Our clients may have the desire for LTC insurance but may lack the funds necessary to purchase coverage. How many of you have clients with non-qualified annuities coming due and your options are limited. Have you thought of exploring the leverage you can create with linked-benefit annuity/LTC insurance? Some plans will allow partial withdrawal to fund the coverage and most will create three times the deposit for your long-term care pool. You may be able to withdraw your gain to pay for long-term care coverage on a tax-advantaged basis. We need to think differently, utilize what they have and create what they need.

Are you aware that long-term care coverage is now available with traditional life insurance? Many carriers have created riders, which can accelerate the death benefit to cover LTC needs. If you have clients over the age of 55, you may wish to show them the two available options: with and without the rider.

These are four very different ways to approach LTC planning with your client. There is no right answer but, if we don't ask, there are many wrong ones. We help our clients protect the present and save for the future; yet, when their needs change, do we stay ahead of their plan?

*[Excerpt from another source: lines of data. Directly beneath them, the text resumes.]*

Lemma keep_run f my v : keep_trees my (on_run f v) = on_run f (keep_trees my v).
Proof. reflexivity. Qed.
(** what storing the lengths does not change *)
Definition rest_view v := (v_nlen v, v_ndist v, v_ncode v, v_bl v, v_lt v, v_dt v, v_lmax v, v_dmax v).
Lemma LENLENS_spec flush s h rest :
  header_ok h -> hm_ok s -> flush <> Z_TREES -> rd_bits s < 8 -> v_have (hm_get s) = 0 -> v_ncode (hm_get s) = dh_ncode h ->
  v_nlen (hm_get s) = nlit h -> v_ndist (hm_get s) = ndists h -> v_bl (hm_get s) = ∅ -> v_lt (hm_get s) = ∅ -> v_dt (hm_get s) = ∅ ->
  (hm_my = true -> v_lmax (hm_get s) = nlit h /\ v_dmax (hm_get s) = ndists h) ->
  stream s = ranks_bits (dh_bl h) (seq 0 (Z.to_nat (dh_ncode h))) ++ tokens_bits (dh_bl h) (dh_toks h) ++ rest ->
  exists s', g_LENLENS flush s = (s', inr tt)
    /\ reach (ranks_bits (dh_bl h) (seq 0 (Z.to_nat (dh_ncode h))) ++ tokens_bits (dh_bl h) (dh_toks h)) s s' /\ stream s' = rest /\ rd_bits s' < 8
    /\ tables_of h (hm_get s') /\ v_ncode (hm_get s') = dh_ncode h /\ (hm_my = true -> trees_of h (hm_get s')).
Proof.
  intros Hh Hs Hf Hb Hhave Hnc Hnl Hnd Hbl Hlt Hdt Hmax Hw. pose proof (ho_ncode _ Hh) as L0. set (N := Z.to_nat (dh_ncode h)) in *.
  destruct (lenlens_loop (dh_bl h) (ho_bl _ Hh) N N 0 s _ 20 eq_refl ltac:(lia) Hs Hb Hhave ltac:(lia) Hw) as (s1 & E1 & R1 & T1 & B1 & G1).
  unfold g_LENLENS. rewrite (bind_inr _ _ _ _ _ E1), bind_mod.
  pose proof (get_mod (on_run (zero_run 19)) s1 (keep_run (zero_run 19) hm_my)) as G2. set (s2 := hm_set _ s1) in *.
  assert (Hz : zero_run 19 (v_lens (hm_get s1), v_have (hm_get s1)) = (store_ranks (dh_bl h) (seq 0 19) (v_lens (hm_get s)), 19)).
  { assert (Eh : v_have (hm_get s1) = Z.of_nat N) by by rewrite G1. rewrite Eh, (zero_rest (dh_bl h) N) by (try lia; intros r Hr; apply (ho_unsent _ Hh); lia).
    replace (seq 0 19) with (seq 0 N ++ seq N (19 - N)) by (pose proof (seq_app N (19 - N) 0) as Es; rewrite Nat.add_0_l in Es; rewrite <- Es; f_equal; lia).
    rewrite G1. unfold store_ranks. by rewrite foldl_app. }
  assert (V2 : v_lens (hm_get s2) = store_ranks (dh_bl h) (seq 0 19) (v_lens (hm_get s))) by (rewrite G2; exact (f_equal fst Hz)).
  assert (F2 : rest_view (hm_get s2) = rest_view (hm_get s)).
  { transitivity (rest_view (hm_get s1)); [rewrite G2; reflexivity|rewrite G1; reflexivity]. }
  assert (R2 : reach (ranks_bits (dh_bl h) (seq 0 N)) s s2) by (eapply reach_then; [exact R1|apply reach_set, R1]).
  assert (S2 : stream s2 = stream s1 /\ rd_bits s2 = rd_bits s1) by (split; [apply stream_set|apply hl_bits]). clearbody s2. clear G2 Hz.
  step_mod G3. set (s3 := hm_set _ s2) in *. assert (R3 : reach [] s2 s3) by apply reach_set, R2.
  assert (S3 : stream s3 = stream s2 /\ rd_bits s3 = rd_bits s2) by (split; [apply stream_set|apply hl_bits]). clearbody s3.
  injection F2 as F1 F2 F3 F4 F5 F6 F7 F8. rewrite Hnl in F1. rewrite Hnd in F2. rewrite Hnc in F3. rewrite Hbl in F4. rewrite Hlt in F5. rewrite Hdt in F6.
  destruct (codes_table_spec s3 (dh_bl h) (ho_bl _ Hh) (rc_ok _ _ _ R3) (ho_codes _ Hh)) as (s4 & E4 & R4 & T4 & B4 & K4 & X4 & L4 & D4 & C4 & M4);
    rewrite ?G3; try done.
  { intros c Hc. rewrite <- (store_all (dh_bl h) (v_lens (hm_get s)) c Hc), <- V2. reflexivity. }
  rewrite (bind_inr _ _ _ _ _ E4). change (negb (0 =? 0)) with false. cbv iota. rewrite G3 in C4, M4. injection C4 as C1 C2 C3.
  step_mod G5. set (s5 := hm_set _ s4) in *. assert (R5 : reach [] s4 s5) by apply reach_set, R4.
  assert (S5 : stream s5 = stream s4 /\ rd_bits s5 = rd_bits s4) by (split; [apply stream_set|apply hl_bits]). clearbody s5.
  step_mod G6. set (s6 := hm_set _ s5) in *. assert (R6 : reach [] s5 s6) by apply reach_set, R5.
  assert (S6 : stream s6 = stream s5 /\ rd_bits s6 = rd_bits s5) by (split; [apply stream_set|apply hl_bits]). clearbody s6.
  rewrite G5 in G6. clear G5.
  destruct (CODELENS_spec flush s6 h rest Hh (rc_ok _ _ _ R6) Hf) as (s7 & E7 & R7 & T7 & B7 & V7 & C7); rewrite ?G6; try done.
  { destruct S2, S3, S5, S6. lia. } { exact (eq_trans C1 F1). } { exact (eq_trans C2 F2). }
  { destruct S2, S3, S5, S6. congruence. }
  exists s7. split; [exact E7|]. split.
  { eapply reach_trans; [eapply reach_then; [exact R2|]|exact R7].
    eapply reach_then; [exact R3|]. eapply reach_then; [exact R4|]. by eapply reach_then. }
  split; [done|]. split; [done|]. split; [done|]. rewrite G6 in C7. unfold counts in C7. injection C7 as C7 C8 C9 C10.
  split; [etransitivity; [exact C7|]; etransitivity; [exact C3|exact F3]|]. intros Emy. specialize (M4 Emy). injection M4 as M1 M2.
  destruct (Hmax Emy) as [Hm1 Hm2]. split.
  - rewrite C8. exact (X4 Emy).
  - etransitivity; [exact C9|]. etransitivity; [exact M1|]. etransitivity; [exact F7|exact Hm1].
  - etransitivity; [exact C10|]. etransitivity; [exact M2|]. etransitivity; [exact F8|exact Hm2].
Qed.
Lemma TABLE_run flush s h rest :
  header_ok h -> hm_ok s -> flush <> Z_TREES -> rd_bits s < 8 -> v_bl (hm_get s) = ∅ -> v_lt (hm_get s) = ∅ -> v_dt (hm_get s) = ∅ ->
  stream s = header_bits h ++ rest ->
  exists s', g_TABLE flush s = (s', inr tt) /\ reach (header_bits h) s s' /\ stream s' = rest /\ rd_bits s' < 8
    /\ tables_of h (hm_get s') /\ v_ncode (hm_get s') = dh_ncode h /\ (hm_my = true -> trees_of h (hm_get s')).
Proof.
  intros Hh Hs Hf Hb Hbl Hlt Hdt Hw. pose proof (ho_lit _ Hh) as L1. pose proof (ho_dist _ Hh) as L2. pose proof (ho_ncode _ Hh) as L3.
  destruct (need_spec 14 s _ rest Hs ltac:(lia) Hw) as (s1 & E1 & R1 & G1 & T1 & B1).
  { unfold header_bits. rewrite !length_app, !length_bits_of. lia. }
  unfold g_TABLE. rewrite (bind_inr _ _ _ _ _ E1). rewrite Hw in T1. unfold header_bits in T1. rewrite <- !app_assoc in T1.
  assert (X1 : 0 <= nlit h - 257 < 2 ^ 5) by (change (2 ^ 5) with 32; lia).
  assert (X2 : 0 <= ndists h - 1 < 2 ^ 5) by (change (2 ^ 5) with 32; lia).
  assert (X3 : 0 <= dh_ncode h - 4 < 2 ^ 4) by (change (2 ^ 4) with 16; lia).
  destruct (field_spec 5 _ _ (hm_get s1 <| v_nlen := nlit h - 257 + 257 |> <| v_lmax := nlit h - 257 + 257 |>) s1 (rc_ok _ _ _ R1) ltac:(lia) ltac:(lia) X1 T1)
    as (V2 & s2 & E2 & R2 & T2 & B2 & G2).
  rewrite bind_gets, V2, bind_mod, (bind_inr _ _ _ _ _ E2).
  destruct (field_spec 5 _ _ (hm_get s2 <| v_ndist := ndists h - 1 + 1 |> <| v_dmax := ndists h - 1 + 1 |>) s2 (rc_ok _ _ _ R2) ltac:(lia) ltac:(lia) X2 T2)
    as (V3 & s3 & E3 & R3 & T3 & B3 & G3).
  rewrite bind_gets, V3, bind_mod, (bind_inr _ _ _ _ _ E3).
  destruct (field_spec 4 _ _ (hm_get s3 <| v_ncode := dh_ncode h - 4 + 4 |>) s3 (rc_ok _ _ _ R3) ltac:(lia) ltac:(lia) X3 T3)
    as (V4 & s4 & E4 & R4 & T4 & B4 & G4).
  rewrite bind_gets, V4, bind_mod, (bind_inr _ _ _ _ _ E4), bind_gets.
  assert (N4 : rest_view (hm_get s4) = (nlit h, ndists h, dh_ncode h, ∅, ∅, ∅, if hm_my then nlit h else 0, if hm_my then ndists h else 0)).
  { rewrite G1 in G2. clear - G2 G3 G4 Hbl Hlt Hdt. set (my := hm_my) in *. clearbody my.
    assert (N2 : rest_view (hm_get s2) = (nlit h - 257 + 257, v_ndist (hm_get s), v_ncode (hm_get s), if my then v_bl (hm_get s) else ∅,
      if my then v_lt (hm_get s) else ∅, if my then v_dt (hm_get s) else ∅, if my then nlit h - 257 + 257 else 0, if my then v_dmax (hm_get s) else 0))
      by (rewrite G2; reflexivity).
    rewrite Hbl, Hlt, Hdt in N2. clear G2 Hbl Hlt Hdt. injection N2 as A1 A2 A3 A4 A5 A6 A7 A8.
    assert (N3 : rest_view (hm_get s3) = (v_nlen (hm_get s2), ndists h - 1 + 1, v_ncode (hm_get s2), if my then v_bl (hm_get s2) else ∅,
      if my then v_lt (hm_get s2) else ∅, if my then v_dt (hm_get s2) else ∅, if my then v_lmax (hm_get s2) else 0, if my then ndists h - 1 + 1 else 0))
      by (rewrite G3; reflexivity).
    rewrite A1, A4, A5, A6, A7 in N3. clear G3 A1 A2 A3 A4 A5 A6 A7 A8. injection N3 as A1 A2 A3 A4 A5 A6 A7 A8.
    transitivity (v_nlen (hm_get s3), v_ndist (hm_get s3), dh_ncode h - 4 + 4, if my then v_bl (hm_get s3) else ∅,
      if my then v_lt (hm_get s3) else ∅, if my then v_dt (hm_get s3) else ∅, if my then v_lmax (hm_get s3) else 0, if my then v_dmax (hm_get s3) else 0);
      [rewrite G4; reflexivity|]. rewrite A1, A2, A4, A5, A6, A7, A8, !Z.sub_add. by destruct my. }
  injection N4 as N1 N2 N3 N4 N5 N6 N7 N8. rewrite N1, N2.
  assert (Elim : (nlit h >? 286) || (ndists h >? 30) = false) by lia. rewrite Elim, andb_false_r. clear Elim G2 G3 G4.
  step_mod G5. set (s5 := hm_set _ s4) in *. assert (R5 : reach [] s4 s5) by apply reach_set, R4.
  assert (S5 : stream s5 = stream s4 /\ rd_bits s5 = rd_bits s4) by (split; [apply stream_set|apply hl_bits]). clearbody s5.
  step_mod G6. set (s6 := hm_set _ s5) in *. assert (R6 : reach [] s5 s6) by apply reach_set, R5.
  assert (S6 : stream s6 = stream s5 /\ rd_bits s6 = rd_bits s5) by (split; [apply stream_set|apply hl_bits]). clearbody s6.
  rewrite G5 in G6. clear G5.
  destruct (LENLENS_spec flush s6 h rest Hh (rc_ok _ _ _ R6) Hf) as (s7 & E7 & R7 & T7 & B7 & V7 & C7 & M7); rewrite ?G6; try done.
  { destruct S5, S6. lia. }
  { intros Emy. rewrite Emy in N7, N8. by split. }
  { destruct S5, S6. congruence. }
  exists s7. split; [exact E7|]. split; [|done]. unfold header_bits.
  eapply reach_trans; [eapply reach_from; [exact R1|exact R2]|]. eapply reach_trans; [exact R3|].
  eapply reach_trans; [exact R4|]. eapply reach_from; [exact R5|]. by eapply reach_from.
Qed.
End Tables.
(* ===== verification/Blocks.v ===== *)
(** * Re-encoding whole blocks (partial/libz_j/deflate.c: deflate_my)

    Block headers, stored data and the flush at the end of a block: the turns of
    the machine from one block to the next, for the three types of blocks. *)
From S2P Require Import Prelude DeflateTables Zlib Bitstream InflateState Inffast Format.
From S2P Require Import DeflateState Trees Encode Rle Deflate Flush Reencode.
From S2P Require Import Codebook Builds Headers HeaderOut.

(** ** Blocks and their forms *)

Inductive block := Stored (data : list Z) | Fixed (syms : list symbol) | Dynamic (h : dyn_header) (syms : list symbol).

Definition block_ok (b : block) : Prop :=
  match b with
  | Stored data => bytes_ok data /\ Z.of_nat (length data) < 65536
  | Fixed syms => Forall symbol_ok syms
  | Dynamic h syms => header_ok h /\ Forall symbol_ok syms /\ Forall (has_codes (dyn_tree (dh_lit h)) (dyn_tree (dh_dist h))) syms
  end.
Definition le16 (n : Z) : list Z := [n mod 256; n / 256].
Definition stored_len (data : list Z) : Z := Z.of_nat (length data).
(** the captured header of a block, as [j_inflate] sends it: its bits padded to bytes, then [0xaa 0xff] *)
Definition dyn_head (last : Z) (h : dyn_header) : list bool := bits_of 3 (4 + last) ++ header_bits h.
Definition header_ins (last : Z) (b : block) : list Z :=
  match b with
  | Stored data => [last] ++ le16 (stored_len data) ++ le16 (65535 - stored_len data)
  | Fixed _ => [last + 2]
  | Dynamic h _ => pack (dyn_head last h)
  end ++ ins_end.
Definition body_ins (b : block) : list Z :=
  match b with Stored data => data ++ ins_end | Fixed syms | Dynamic _ syms => instrs syms end.
(** the bits of a block in a deflate stream, at bit position [pos] *)
Definition block_enc (pos last : Z) (b : block) : list bool :=
  match b with
  | Stored data => stored_bits pos last data
  | Fixed syms => bits_of 3 (2 + last) ++ block_bits static_l static_d syms
  | Dynamic h syms => dyn_head last h ++ block_bits (dyn_tree (dh_lit h)) (dyn_tree (dh_dist h)) syms
  end.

Do we counsel them about living a long life? This market is expanding like never before. More knowledge and tools are available to us, but none will matter if we are not addressing the issue with each and every one of our clients. It is not an obligation, it is an imperative.

Our industry is learning. With an increase in the number of lives covered and added years of claim history to study, the underwriting standards are changing for the better. For example, years ago we might have been able to find a carrier for someone with diabetes. Then the industry changed and, for a while, diabetics were out – no coverage was available. Today, carriers want to know: What is their A1C score? How many units of insulin are they taking? When were they first diagnosed?

A number of individuals battle depression, often brought on by a dramatic change in their life. Again, the questions become: How long have they had the condition? What medications are they taking? Is it well controlled? Diabetes and depression are just two of the many categories we are learning about. The last 10 years have been a difficult time for our industry. As we have learned about price risk, carriers have raised rates, exited the business and reduced benefit offerings. However, we are still here and the questions from our clients continue to get louder, longer and better. They see their parents aging and outliving their assets and look to us for answers. Embrace the new solutions and get creative in solving your clients LTC problem. Often the answer is in their file, you just have to find it.